Provided material -

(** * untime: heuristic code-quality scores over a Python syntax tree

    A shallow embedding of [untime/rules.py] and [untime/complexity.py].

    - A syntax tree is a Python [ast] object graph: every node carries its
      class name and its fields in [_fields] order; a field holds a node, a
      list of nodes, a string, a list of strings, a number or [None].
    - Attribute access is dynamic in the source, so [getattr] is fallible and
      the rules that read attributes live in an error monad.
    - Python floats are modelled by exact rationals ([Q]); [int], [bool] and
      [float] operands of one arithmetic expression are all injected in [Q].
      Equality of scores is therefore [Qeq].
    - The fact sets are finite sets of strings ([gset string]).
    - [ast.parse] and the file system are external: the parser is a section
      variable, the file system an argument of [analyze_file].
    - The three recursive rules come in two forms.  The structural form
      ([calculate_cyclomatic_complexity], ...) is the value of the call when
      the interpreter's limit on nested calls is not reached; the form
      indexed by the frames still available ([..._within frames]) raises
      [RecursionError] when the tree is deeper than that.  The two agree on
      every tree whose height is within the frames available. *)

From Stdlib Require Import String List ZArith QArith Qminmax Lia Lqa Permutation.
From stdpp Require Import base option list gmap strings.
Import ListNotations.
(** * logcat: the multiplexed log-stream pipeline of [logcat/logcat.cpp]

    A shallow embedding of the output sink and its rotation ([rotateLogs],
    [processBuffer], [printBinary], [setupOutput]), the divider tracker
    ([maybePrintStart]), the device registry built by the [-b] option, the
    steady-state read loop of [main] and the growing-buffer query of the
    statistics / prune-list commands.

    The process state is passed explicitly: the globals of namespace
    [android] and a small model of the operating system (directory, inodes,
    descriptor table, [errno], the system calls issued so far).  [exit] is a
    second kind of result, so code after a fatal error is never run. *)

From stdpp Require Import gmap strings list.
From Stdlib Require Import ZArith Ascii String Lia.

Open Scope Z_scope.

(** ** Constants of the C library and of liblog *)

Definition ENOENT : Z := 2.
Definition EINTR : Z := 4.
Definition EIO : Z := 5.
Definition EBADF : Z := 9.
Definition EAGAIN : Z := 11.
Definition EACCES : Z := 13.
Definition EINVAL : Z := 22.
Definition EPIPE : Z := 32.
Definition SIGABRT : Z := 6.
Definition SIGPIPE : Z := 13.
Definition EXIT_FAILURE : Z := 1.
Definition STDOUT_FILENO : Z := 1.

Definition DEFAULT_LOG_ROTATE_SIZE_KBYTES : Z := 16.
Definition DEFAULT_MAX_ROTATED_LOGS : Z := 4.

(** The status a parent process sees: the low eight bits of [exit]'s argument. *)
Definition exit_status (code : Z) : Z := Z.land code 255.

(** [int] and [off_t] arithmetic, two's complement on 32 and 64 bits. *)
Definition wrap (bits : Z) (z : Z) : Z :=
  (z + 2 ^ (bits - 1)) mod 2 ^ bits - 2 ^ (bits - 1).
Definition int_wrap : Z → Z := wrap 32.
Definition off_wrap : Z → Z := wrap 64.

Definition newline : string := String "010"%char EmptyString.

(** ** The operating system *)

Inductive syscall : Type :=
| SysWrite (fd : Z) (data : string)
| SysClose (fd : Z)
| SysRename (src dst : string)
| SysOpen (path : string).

Activity - Scan the records for the string "arithmetic" and show every line that contains it.

Task answer -
      [float] operands of one arithmetic expression are all injected in [Q].
(** [int] and [off_t] arithmetic, two's complement on 32 and 64 bits. *)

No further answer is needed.